[PATCH AUTOSEL 7.0-6.18] drm/amd/display: Fix HostVMMinPageSize unit mismatch in DML2.1

From: Sasha Levin

Date: Tue Apr 28 2026 - 06:52:20 EST


From: Nicholas Kazlauskas <nicholas.kazlauskas@xxxxxxx>

[ Upstream commit 5721b5b9c9c792233d7817239bd81925fb3ad9d1 ]

[Why]
This was found back on DML2 but was missed when creating DML2.1.

The bottom layer calculation (CalculateHostVMDynamicLevels) expects
a value in bytes, not KB, but we pass in the value in KB (eg. 4).

This causes an extra page table level to be required in the prefetch
bytes which can be significant overhead - preventing some modes
from being supported that should otherwise be.

[How]
Correct the units by multiplying the input and override values by 1024.

Reviewed-by: Austin Zheng <austin.zheng@xxxxxxx>
Signed-off-by: Nicholas Kazlauskas <nicholas.kazlauskas@xxxxxxx>
Signed-off-by: Roman Li <roman.li@xxxxxxx>
Tested-by: Dan Wheeler <daniel.wheeler@xxxxxxx>
Signed-off-by: Alex Deucher <alexander.deucher@xxxxxxx>
Signed-off-by: Sasha Levin <sashal@xxxxxxxxxx>
---

LLM Generated explanations, may be completely bogus:

Based on my comprehensive analysis, I have enough information to make a
decision.
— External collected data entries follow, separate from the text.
(** * reddish: the posts controller (src/server/controllers/posts.js)

    A shallow embedding of the listing, comments, create, edit and delete
    routes of the Express controller and of the two helpers they call, with
    the properties of the pagination window, of the submission validator
    and of the handlers.

    Modelling conventions.
    - JavaScript numbers that the contract restricts to integers (page,
      limit, counts, status codes) are [Z]; NaN and fractions are outside the
      model.
    - An object property that may be [undefined] is an [option].
    - Identifiers (Mongo ObjectIds, compared in the source through
      [toString()]) are strings in canonical form; [findById] is a map
      lookup. A route whose URL carries an id takes the ObjectId that the
      segment is cast to; the segment as the URL spells it, which need not
      be the canonical form, is [segment env id].
    - A handler is a function on a world: the store, the answers sent so
      far and the writes completed so far. It ends normally or by a throw
      (a rejected [await], a validation failure, a TypeError).
    - Every [await] on the database may reject; which ones do is an oracle
      of the environment ([Env]), like the answer of the media host, the
      order in which a query returns posts of the same date, and what the
      Post schema (not among the sources) declares for [updatedAt]. *)

From Stdlib Require Import ZArith Lia.
From stdpp Require Import base option list strings gmap sorting.

Local Open Scope string_scope.
Local Open Scope list_scope.
Local Open Scope Z_scope.

(** ** Pagination window (utils/paginateResults) *)

Record PageRef := { page : Z; limit : Z }.

Record PageLinks := { previous : option PageRef; next : option PageRef }.

Record Paginated := { startIndex : Z; endIndex : Z; results : PageLinks }.

(** Modelled from the spec: [utils/paginateResults.js] is not among the
    sources. Section 4.1 gives the contract: [startIndex = (page-1)*limit],
    [endIndex = page*limit], [previous = {page: page-1, limit}] iff
    [startIndex > 0], [next = {page: page+1, limit}] iff
    [endIndex < totalCount]. The shape of the returned object follows the
    caller, which reads [paginated.startIndex], [paginated.results.previous]
    and [paginated.results.next]. *)
Definition paginateResults (pg lim totalCount : Z) : Paginated :=
  let startIndex := (pg - 1) * lim in
  let endIndex := pg * lim in
  {| startIndex := startIndex;
     endIndex := endIndex;
     results :=
       {| previous :=
            if 0 <? startIndex then Some {| page := pg - 1; limit := lim |}
            else None;
          next :=
            if endIndex <? totalCount then Some {| page := pg + 1; limit := lim |}
            else None |} |}.

(** ** Submission validator (utils/postTypeValidator) *)

Inductive FailKind := InvalidPostType | EmptySubmission.

(** The object the validator returns on success. The controller spreads it
    into the [Post] constructor and reads [textSubmission] and
    [linkSubmission] from it; [vfPostType] stands for a [postType] property
    the object may carry into the spread. *)
Record ValidatedFields := {
  vfPostType : option string;
  vfTextSubmission : option string;
  vfLinkSubmission : option string;
  vfImageSubmission : option string
}.

Inductive Validation := Valid (vf : ValidatedFields) | Invalid (k : FailKind).

Definition Validator : Type :=
  option string → option string → option string → option string → Validation.

(** [value === 'literal'] on a possibly undefined string. *)
Definition strictEq (value : option string) (literal : string) : bool :=
  match value with
  | Some s => String.eqb s literal
  | None => false
  end.

Section validator.
(** What counts as a blank field and how a field is normalized is not
    fixed by the specification; both are parameters. *)
Variable blank : string → bool.
Variable normalize : string → string.

Definition parseSubmission (field : option string) : option string :=
  match field with
  | None => None
  | Some s => if blank s then None else Some (normalize s)
  end.

(** Modelled from the spec: [utils/postTypeValidator.js] is not among the
    sources. Section 4.2: "given a declared postType and three optional
    candidate fields, return the normalized field for that type or fail
    with an InvalidPostType kind if the type is not one of the three
    recognized values, or an EmptySubmission kind if the field
    corresponding to the declared type is missing/blank. Exactly one
    output field is ever populated." *)
Definition postTypeValidator : Validator :=
  fun postType textSubmission linkSubmission imageSubmission =>
    if strictEq postType "Text" then
      match parseSubmission textSubmission with
      | Some t => Valid {| vfPostType := None; vfTextSubmission := Some t;
                           vfLinkSubmission := None; vfImageSubmission := None |}
      | None => Invalid EmptySubmission
      end
    else if strictEq postType "Link" then
      match parseSubmission linkSubmission with
      | Some l => Valid {| vfPostType := None; vfTextSubmission := None;
                           vfLinkSubmission := Some l; vfImageSubmission := None |}
      | None => Invalid EmptySubmission
      end
    else if strictEq postType "Image" then
      match parseSubmission imageSubmission with
      | Some i => Valid {| vfPostType := None; vfTextSubmission := None;
                           vfLinkSubmission := None; vfImageSubmission := Some i |}
      | None => Invalid EmptySubmission
      end
    else Invalid InvalidPostType.
End validator.

(** The reading of "blank" used in the examples: the empty string (the one
    falsy JavaScript string); no normalization. *)
Definition isEmpty (s : string) : bool :=
  match s with EmptyString => true | String _ _ => false end.

Definition validatorDefault : Validator := postTypeValidator isEmpty id.

(** ** Documents and the data store *)

Abbreviation Id := string.

Record Reply := { repliedBy : Id }.
Record Comment := { commentedBy : Id; replies : list Reply }.

(** [post.imageSubmission] holds the raw payload the constructor was given
    until the controller replaces it by [{imageLink, imageId}]. *)
Inductive ImageSubmission :=
| RawImage (payload : string)
| UploadedImage (imageLink imageId : string).

(** A stored date, in milliseconds since the epoch. *)
Inductive TimeVal := Millis (t : Z).

Module Post.
Record t := mk {
  _id : Id;
  title : option string;
  subreddit : Id;
  author : Id;
  upvotedBy : list Id;
  pointsCount : Z;
  postType : option string;
  textSubmission : option string;
  linkSubmission : option string;
  imageSubmission : option ImageSubmission;
  comments : list Comment;
  createdAt : Z;
  updatedAt : TimeVal
}.

Definition set_textSubmission (v : option string) (p : t) : t :=
  mk (_id p) (title p) (subreddit p) (author p) (upvotedBy p) (pointsCount p)
     (postType p) v (linkSubmission p) (imageSubmission p) (comments p)
     (createdAt p) (updatedAt p).

Definition set_linkSubmission (v : option string) (p : t) : t :=
  mk (_id p) (title p) (subreddit p) (author p) (upvotedBy p) (pointsCount p)
     (postType p) (textSubmission p) v (imageSubmission p) (comments p)
     (createdAt p) (updatedAt p).

Definition set_imageSubmission (v : option ImageSubmission) (p : t) : t :=
  mk (_id p) (title p) (subreddit p) (author p) (upvotedBy p) (pointsCount p)
     (postType p) (textSubmission p) (linkSubmission p) v (comments p)
     (createdAt p) (updatedAt p).

Definition set_comments (v : list Comment) (p : t) : t :=
  mk (_id p) (title p) (subreddit p) (author p) (upvotedBy p) (pointsCount p)
     (postType p) (textSubmission p) (linkSubmission p) (imageSubmission p)
     v (createdAt p) (updatedAt p).
End Post.

Module Subreddit.
Record t := mk { _id : Id; subredditName : string; posts : list Id }.

Definition set_posts (v : list Id) (s : t) : t :=
  mk (_id s) (subredditName s) v.
End Subreddit.

Module User.
Record t := mk {
  _id : Id;
  username : string;
  posts : list Id;
  postKarma : Z  (* karmaPoints.postKarma *)
}.

Definition set_posts (v : list Id) (u : t) : t :=
  mk (_id u) (username u) v (postKarma u).

Definition set_postKarma (v : Z) (u : t) : t :=
  mk (_id u) (username u) (posts u) v.
End User.

Record Store := {
  postDocs : gmap Id Post.t;
  subredditDocs : gmap Id Subreddit.t;
  userDocs : gmap Id User.t
}.

(** Every document is stored under its own [_id]. *)
Definition store_wf (st : Store) : Prop :=
  map_Forall (fun k p => Post._id p = k) (postDocs st) ∧
  map_Forall (fun k s => Subreddit._id s = k) (subredditDocs st) ∧
  map_Forall (fun k u => User._id u = k) (userDocs st).

#[export] Instance store_wf_dec st : Decision (store_wf st).
Proof. unfold store_wf. apply _. Defined.

(** ** Requests, responses and the handler monad *)

(** A post with its [author] and [subreddit] references populated
    ([username] and [subredditName] of the referenced document, [None] when
    the referenced document does not exist). *)
Record Populated := {
  doc : Post.t;
  authorUsername : option string;
  subredditSubredditName : option string
}.

Inductive Body :=
| JsonMessage (message : string)
| JsonPost (p : Post.t)
| JsonPopulated (p : Populated)
| JsonPage (prev : option PageRef) (items : list Populated) (nxt : option PageRef)
| NoBody.

Record Response := { status : Z; body : Body }.

(** Completed writes, in the order in which they complete. *)
Inductive Write :=
| PostSaved (id : Id)
| PostDeleted (id : Id)
| SubredditSaved (id : Id)
| UserSaved (id : Id).

Inductive Exn :=
| ValidationFailure (k : FailKind)
| TypeError
| DbFailure
| UploadFailure (message : string)
| CastError.

Inductive Completion (A : Type) :=
| Done (a : A)
| Thrown (e : Exn).
Arguments Done {A} a.
Arguments Thrown {A} e.

Record World := {
  db : Store;
  sent : list Response;
  writes : list Write;
  awaits : nat  (* database calls awaited so far *)
}.

Definition Handler (A : Type) : Type := World → Completion A * World.

#[export] Instance handler_ret : MRet Handler :=
  fun A a w => (Done a, w).

#[export] Instance handler_bind : MBind Handler :=
  fun A B f m w =>
    match m w with
    | (Done a, w') => f a w'
    | (Thrown e, w') => (Thrown e, w')
    end.

Definition throw {A} (e : Exn) : Handler A := fun w => (Thrown e, w).

(** [res.status(code).send(body)] / [.json(body)] / [.end()]. *)
Definition res_send (code : Z) (b : Body) : Handler unit :=
  fun w =>
    (Done (),
     {| db := db w; sent := sent w ++ [{| status := code; body := b |}];
        writes := writes w; awaits := awaits w |}).

Inductive UploadResult :=
| Uploaded (url public_id : string)
| UploadFailed (message : string).

(** What the handlers take from their surroundings:
    - which awaited database calls reject (by position in the request);
    - what the media host answers;
    - the document [new Post({})] would be (schema defaults and the fresh
      [_id]; models/post.js is not among the sources);
    - [segment id]: [req.params.id] as the URL of the request spells it,
      for the ObjectId [id] that [findById] and [findByIdAndDelete] cast it
      to (an ObjectId string is accepted in upper case too, while
      [toString()] always gives the canonical form);
    - whether the Post schema declares [updatedAt] as a Date;
    - [tieRank n]: the order in which the query awaited at position [n]
      returns documents that the sort does not tell apart (a smaller rank
      comes first). *)
Record Env := {
  rejects : nat → bool;
  upload : option string → UploadResult;
  blankPost : Post.t;
  segment : Id → string;
  updatedAtIsDate : bool;
  tieRank : nat → Id → nat
}.

Record CreateBody := {
  cb_title : option string;
  cb_subreddit : option Id;
  cb_postType : option string;
  cb_textSubmission : option string;
  cb_linkSubmission : option string;
  cb_imageSubmission : option string
}.

Record EditBody := {
  eb_textSubmission : option string;
  eb_linkSubmission : option string;
  eb_imageSubmission : option string
}.

Definition createdAt_desc (p q : Post.t) : Prop :=
  Post.createdAt q ≤ Post.createdAt p.

#[export] Instance createdAt_desc_dec p q : Decision (createdAt_desc p q).
Proof. unfold createdAt_desc. apply _. Defined.

(** [.limit(n)]: zero means no limit, a negative number its absolute value. *)
Definition limitTo {A} (n : Z) (l : list A) : list A :=
  if n =? 0 then l else take (Z.abs_nat n) l.

Definition populate (st : Store) (p : Post.t) : Populated :=
  {| doc := p;
     authorUsername := User.username <$> userDocs st !! Post.author p;
     subredditSubredditName :=
       Subreddit.subredditName <$> subredditDocs st !! Post.subreddit p |}.

(** [.select('-comments -textSubmission')] *)
Definition selectListing (p : Post.t) : Post.t :=
  Post.set_textSubmission None (Post.set_comments [] p).

(** The order of [.sort({createdAt: -1})]: a later post comes first; the
    sort key does not order two posts of the same date, which come in the
    order [rank] the database gives them for this query. *)
Definition listedBefore (rank : Id → nat) (a b : Id * Post.t) : Prop :=
  Post.createdAt b.2 < Post.createdAt a.2 ∨
  (Post.createdAt b.2 = Post.createdAt a.2 ∧ (rank a.1 ≤ rank b.1)%nat).

#[export] Instance listedBefore_dec rank a b : Decision (listedBefore rank a b).
Proof. unfold listedBefore. apply _. Defined.

(** All posts, newest first, for one query. *)
Definition newestFirst (rank : Id → nat) (st : Store) : list Post.t :=
  (merge_sort (listedBefore rank) (map_to_list (postDocs st))).*2.

(** The window of the listing: skip, then limit, then select and populate. *)
Definition listingWindow (rank : Id → nat) (st : Store) (lim skp : Z)
  : list Populated :=
  populate st ∘ selectListing
    <$> limitTo lim (drop (Z.to_nat skp) (newestFirst rank st)).
(** The body of the loop of [_perform_final_validation], once
    [_validate_criterion] has returned [result]. *)
Definition record_criterion (criterion : string) (result : CriterionResult)
    (validation : Validation) : Validation :=
  let validation :=
    {| approved := approved validation;
       criteria := dict_set criterion result (criteria validation);
       v_issues := v_issues validation;
       v_recommendations := v_recommendations validation |} in
  if negb (passed result) && negb (len_is_zero (issues result)) then
    let critical_issues := List.filter is_critical (issues result) in
    if negb (len_is_zero critical_issues) then
      {| approved := false;
         criteria := criteria validation;
         v_issues := (v_issues validation ++ critical_issues)%list;
         v_recommendations :=
           (v_recommendations validation ++
            from_option id [] (recommendations result))%list |}
    else
      {| approved := approved validation;
         criteria := criteria validation;
         v_issues := v_issues validation;
         v_recommendations :=
           (v_recommendations validation ++
            from_option id [] (recommendations result))%list |}
  else validation.

Fixpoint validation_loop (cs : list string) (validation_results : pyval)
    (validation : Validation) : Result Validation :=
  match cs with
  | [] => Ok validation
  | criterion :: rest =>
      let? result := _validate_criterion criterion validation_results in
      validation_loop rest validation_results (record_criterion criterion result validation)
  end.

Definition _perform_final_validation (validation_results : pyval) : Result Validation :=
  validation_loop validation_criteria validation_results
    {| approved := true; criteria := []; v_issues := []; v_recommendations := [] |}.

(** The dictionaries as values, for the response's data. *)
Definition strings_value (l : list string) : pyval := PList (map PStr l).

Definition criterion_value (r : CriterionResult) : pyval :=
  PDict ([("passed", PBool (passed r)); ("issues", strings_value (issues r))] ++
         match recommendations r with
         | Some l => [("recommendations", strings_value l)]
         | None => []
         end)%list.

Definition validation_value (v : Validation) : pyval :=
  PDict [("approved", PBool (approved v));
         ("criteria", PDict (map (λ kr, (kr.1, criterion_value kr.2)) (criteria v)));
         ("issues", strings_value (v_issues v));
         ("recommendations", strings_value (v_recommendations v))].

Definition self_id : string := "valid_001".

(** [ValidatorAgent.execute(context)] at time [time]. *)
Definition execute (time : string) (context : dict) : Response :=
  let body :=
    let validation_results :=
      from_option id (PDict []) (dict_lookup "validation_results" context) in
    let? final_validation := _perform_final_validation validation_results in
    let approved := approved final_validation in
    Ok (BaseAgent.create_response self_id time approved
          (if approved then "SUCCESS: Project approved for delivery"
           else "ERROR: Project requires additional work")
          (Some [("validation_results", validation_value final_validation)])) in
  match body with
  | Ok r => r
  | Raise e =>
      BaseAgent.create_response self_id time false ("Final validation failed: " +:+ e) None
  end.
(** * graceful-shutdown: a shallow embedding of the process matcher and
      the terminate / wait / kill escalation of [main.rs], [processes.rs]
      and [matcher.rs].

    Modelling conventions.
    - Text ([String], [&str]) is modelled as [string] over ASCII.  For
      ASCII text the Rust [char] operations used by the program
      ([is_whitespace], the regex crate's case folding) coincide with the
      ones defined below.
    - The operating system (the [kill] syscall, the existence of
      [/proc/<pid>], the monotonic clock, [sleep], the [/proc] directory
      and the user database) is a type class [OS] over an abstract world.
    - The program's state is the world, plus three records that only
      observe the run: the syscalls issued ([st_sys]), the messages
      printed ([st_out]) and the value of the tracked [Vec<Process>] after
      each [retain] ([st_tracked]). *)

From Stdlib Require Import String Ascii List Bool ZArith NArith Lia.
Import ListNotations.
Open Scope string_scope.

(* ------------------------------------------------------------------ *)
(** ** Characters and strings *)

Definition ascii_code (c : ascii) : nat := nat_of_ascii c.

(** [char::is_whitespace] restricted to ASCII: U+0009..U+000D and U+0020. *)
Definition is_whitespace (c : ascii) : bool :=
  let n := ascii_code c in (Nat.leb 9 n && Nat.leb n 13) || Nat.eqb n 32.

Definition is_ascii_digit (c : ascii) : bool :=
  let n := ascii_code c in Nat.leb 48 n && Nat.leb n 57.

(** [char::to_ascii_lowercase], the case folding of the regex crate on ASCII. *)
Definition to_lower (c : ascii) : ascii :=
  let n := ascii_code c in
  if Nat.leb 65 n && Nat.leb n 90 then ascii_of_nat (n + 32) else c.

Definition NUL : ascii := ascii_of_nat 0.
Definition SPACE : ascii := " "%char.
Definition NEWLINE : ascii := ascii_of_nat 10.
Definition QUOTE : string := String (ascii_of_nat 34) EmptyString.

(** [str::replace("\0", " ")] *)
Fixpoint replace_nul (s : string) : string :=
  match s with
  | EmptyString => EmptyString
  | String c rest =>
      String (if Ascii.eqb c NUL then SPACE else c) (replace_nul rest)
  end.

(** [str::trim_end]: drop the longest whitespace suffix. *)
Fixpoint trim_end (s : string) : string :=
  match s with
  | EmptyString => EmptyString
  | String c rest =>
      match trim_end rest with
      | EmptyString => if is_whitespace c then EmptyString else String c EmptyString
      | r => String c r
      end
  end.

(** [processes.rs]: [parse_cmdline] *)
Definition parse_cmdline (cmdline : string) : string :=
  trim_end (replace_nul cmdline).

(* ------------------------------------------------------------------ *)
(** ** Regular expressions

    The compiled patterns of a [RegexSet].  Parsing pattern text is done by
    the regex crate and is not modelled; a pattern is given by its syntax
    tree, over the operators below (no anchors, no look-around).  [RAny] is
    [.], which does not match a newline by default. *)

Inductive regex : Type :=
| RNone
| REps
| RChar (c : ascii)
| RAny
| RCat (r1 r2 : regex)
| RAlt (r1 r2 : regex)
| RStar (r : regex).

(** The syntax tree of a pattern made of plain characters only. *)
Fixpoint literal (s : string) : regex :=
  match s with
  | EmptyString => REps
  | String c rest => RCat (RChar c) (literal rest)
  end.

Section RegexSemantics.
(** [ceq d c]: pattern character [d] accepts text character [c]. *)
Variable ceq : ascii -> ascii -> bool.

Inductive lang : regex -> list ascii -> Prop :=
| L_eps : lang REps []
| L_char d c : ceq d c = true -> lang (RChar d) [c]
| L_any c : Ascii.eqb c NEWLINE = false -> lang RAny [c]
| L_cat r1 r2 s1 s2 : lang r1 s1 -> lang r2 s2 -> lang (RCat r1 r2) (s1 ++ s2)
| L_altl r1 r2 s : lang r1 s -> lang (RAlt r1 r2) s
| L_altr r1 r2 s : lang r2 s -> lang (RAlt r1 r2) s
| L_star0 r : lang (RStar r) []
| L_starS r s1 s2 : lang r s1 -> lang (RStar r) s2 -> lang (RStar r) (s1 ++ s2).

Fixpoint nullable (r : regex) : bool :=
  match r with
  | RNone | RChar _ | RAny => false
  | REps | RStar _ => true
  | RCat r1 r2 => nullable r1 && nullable r2
  | RAlt r1 r2 => nullable r1 || nullable r2
  end.

Fixpoint deriv (c : ascii) (r : regex) : regex :=
  match r with
  | RNone | REps => RNone
  | RChar d => if ceq d c then REps else RNone
  | RAny => if Ascii.eqb c NEWLINE then RNone else REps
  | RCat r1 r2 =>
      if nullable r1 then RAlt (RCat (deriv c r1) r2) (deriv c r2)
      else RCat (deriv c r1) r2
  | RAlt r1 r2 => RAlt (deriv c r1) (deriv c r2)
  | RStar r1 => RCat (deriv c r1) (RStar r1)
  end.

(** Whole-text match. *)
Fixpoint full_match (r : regex) (s : list ascii) : bool :=
  match s with
  | [] => nullable r
  | c :: rest => full_match (deriv c r) rest
  end.

Fixpoint prefixes (s : list ascii) : list (list ascii) :=
  match s with
  | [] => [[]]
  | c :: rest => [] :: map (cons c) (prefixes rest)
  end.

Fixpoint suffixes (s : list ascii) : list (list ascii) :=
  match s with
  | [] => [[]]
  | c :: rest => s :: suffixes rest
  end.

(** [Regex::is_match]: unanchored search, a match anywhere in the text. *)
Definition search (r : regex) (s : list ascii) : bool :=
  existsb (fun suf => existsb (full_match r) (prefixes suf)) (suffixes s).
End RegexSemantics.

(** [RegexSetBuilder::case_insensitive(true)]: characters compare after case folding. *)
Definition ceq_ci (d c : ascii) : bool := Ascii.eqb (to_lower d) (to_lower c).

Definition RegexSet := list regex.

(** [RegexSet::is_match] of a set built case-insensitively. *)
Definition regex_set_is_match (set : RegexSet) (text : string) : bool :=
  existsb (fun r => search ceq_ci r (list_ascii_of_string text)) set.

(* ------------------------------------------------------------------ *)
(** ** Results, numbers and paths *)

(** Rust's [Result<A, E>]. *)
Inductive res (A E : Type) : Type :=
| Ok (a : A)
| Err (e : E).
Arguments Ok {A E} a.
Arguments Err {A E} e.

Definition map_err {A E F} (r : res A E) (f : E -> F) : res A F :=
  match r with Ok a => Ok a | Err e => Err (f e) end.

(** [Result::ok], as used by [flat_map(Result::ok)]. *)
Definition ok_list {A E} (r : res A E) : list A :=
  match r with Ok a => [a] | Err _ => [] end.

(** [Result::err], as a list. *)
Definition err_list {A E} (r : res A E) : list E :=
  match r with Ok _ => [] | Err e => [e] end.

Definition digit_char (d : N) : ascii := ascii_of_nat (48 + N.to_nat d).

Fixpoint string_of_N_aux (fuel : nat) (n : N) (acc : string) : string :=
  match fuel with
  | O => acc
  | S f =>
      let acc' := String (digit_char (n mod 10)) acc in
      if (n <? 10)%N then acc' else string_of_N_aux f (n / 10)%N acc'
  end.

(** [Display] of an integer (20 digits cover every 64-bit value). *)
Definition string_of_N (n : N) : string := string_of_N_aux 20 n EmptyString.
Definition string_of_Z (z : Z) : string :=
  if (z <? 0)%Z then "-" ++ string_of_N (Z.to_N (- z)) else string_of_N (Z.to_N z).

(** [core::num::IntErrorKind] *)
Inductive IntErrorKind := Empty | InvalidDigit | PosOverflow | NegOverflow.

Definition int_error_display (k : IntErrorKind) : string :=
  match k with
  | Empty => "cannot parse integer from empty string"
  | InvalidDigit => "invalid digit found in string"
  | PosOverflow => "number too large to fit in target type"
  | NegOverflow => "number too small to fit in target type"
  end.

Definition i32_max : Z := 2147483647.
Definition i32_min : Z := -2147483648.

(** The digit loop of [i32::from_str]: left to right, a non-digit fails with
    [InvalidDigit], leaving the [i32] range fails with an overflow. *)
Fixpoint parse_digits (neg : bool) (acc : Z) (s : string) : res Z IntErrorKind :=
  match s with
  | EmptyString => Ok acc
  | String c rest =>
      if is_ascii_digit c then
        let d := Z.of_nat (ascii_code c - 48) in
        if neg then
          let v := (acc * 10 - d)%Z in
          if (v <? i32_min)%Z then Err NegOverflow else parse_digits neg v rest
        else
          let v := (acc * 10 + d)%Z in
          if (i32_max <? v)%Z then Err PosOverflow else parse_digits neg v rest
      else Err InvalidDigit
  end.

(** [<i32 as FromStr>::from_str] *)
Definition parse_i32 (s : string) : res Z IntErrorKind :=
  match s with
  | EmptyString => Err Empty
  | String c rest =>
      if Ascii.eqb c "+"%char then
        (if String.eqb rest EmptyString then Err InvalidDigit else parse_digits false 0 rest)
      else if Ascii.eqb c "-"%char then
        (if String.eqb rest EmptyString then Err InvalidDigit else parse_digits true 0 rest)
      else parse_digits false 0 s
  end.

Fixpoint split_slash_aux (s : string) (cur : string) : list string :=
  match s with
  | EmptyString => [cur]
  | String c rest =>
      if Ascii.eqb c "/"%char then cur :: split_slash_aux rest EmptyString
      else split_slash_aux rest (cur ++ String c EmptyString)
  end.

(** [Path::file_name]: the last normal component, [None] when the path ends
    in [..] or has no normal component. *)
Definition file_name (path : string) : option string :=
  let comps := filter (fun c => negb (String.eqb c EmptyString || String.eqb c "."))
                      (split_slash_aux path EmptyString) in
  match rev comps with
  | [] => None
  | last :: _ => if String.eqb last ".." then None else Some last
  end.

(* ------------------------------------------------------------------ *)
(** ** Signals and kill errors *)

(** [nix::sys::signal::Signal], wrapped by [signal::Signal]. *)
Inductive Signal :=
| SIGHUP | SIGINT | SIGQUIT | SIGILL | SIGTRAP | SIGABRT | SIGBUS | SIGFPE
| SIGKILL | SIGUSR1 | SIGSEGV | SIGUSR2 | SIGPIPE | SIGALRM | SIGTERM
| SIGSTKFLT | SIGCHLD | SIGCONT | SIGSTOP | SIGTSTP | SIGTTIN | SIGTTOU
| SIGURG | SIGXCPU | SIGXFSZ | SIGVTALRM | SIGPROF | SIGWINCH | SIGIO
| SIGPWR | SIGSYS.
(** The [onClick] of the Generate button of the storyboard card of [scene],
    the card at [index]; [now] is [Date.now()] once the request has
    returned. *)
Definition generate_card_onClick (index : nat) (scene : Scene) (now : Z)
    (cards : Cards) : Act B Cards :=
  let page := cards_page cards in
  let id := scene_id scene in
  let sp := storyPrompt page in
  let td := targetDurationSeconds page in
  let cg := cardGeneratingById page in
  let so := sceneOpById page in
  let sv := sceneVideoById page in
  let pr := sceneProgressById page in
  let lu := sceneLastUpdateById page in
  if default false (cg !! id) then mret cards
  else
    let cg := <[id := true]> cg in
    try_catch
      (story ← ensureStoryExists rendered "anonymous";
       let storyId := story_id story in
       let usePrev := 1 <? scene_number index scene in
       resp ← generateVideoSegment rendered storyId (card_prompt scene) None usePrev
                {| silent := true;
                   targetSequence := Some (scene_number index scene) |};
       let so := if truthy_id (Some (gr_operation_id resp))
                 then object_set id (gr_operation_id resp) so else so in
       mret {| cards_page := Build_CreatorPage sp td cg so sv (<[id := 10]> pr) lu;
               sceneStartAtById := <[id := now]> (sceneStartAtById cards) |})
      (λ _, console_error "Scene generation failed";;
            mret {| cards_page := Build_CreatorPage sp td cg so sv pr lu;
                    sceneStartAtById := sceneStartAtById cards |}).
Let me compile my findings.

## Phase 1: Commit Message Forensics

**Step 1.1:** Subject parsing
Record: [drm/amd/display] [Fix] [HostVMMinPageSize unit mismatch in
DML2.1]

**Step 1.2:** Tags
Record:
- Reviewed-by: Austin Zheng (AMD)
- Signed-off-by: Nicholas Kazlauskas (author, AMD), Roman Li (AMD DC
submaintainer), Alex Deucher (AMD GPU maintainer)
- Tested-by: Dan Wheeler (AMD test engineer)
- No Fixes: tag, no Cc: stable tag (expected for review candidates)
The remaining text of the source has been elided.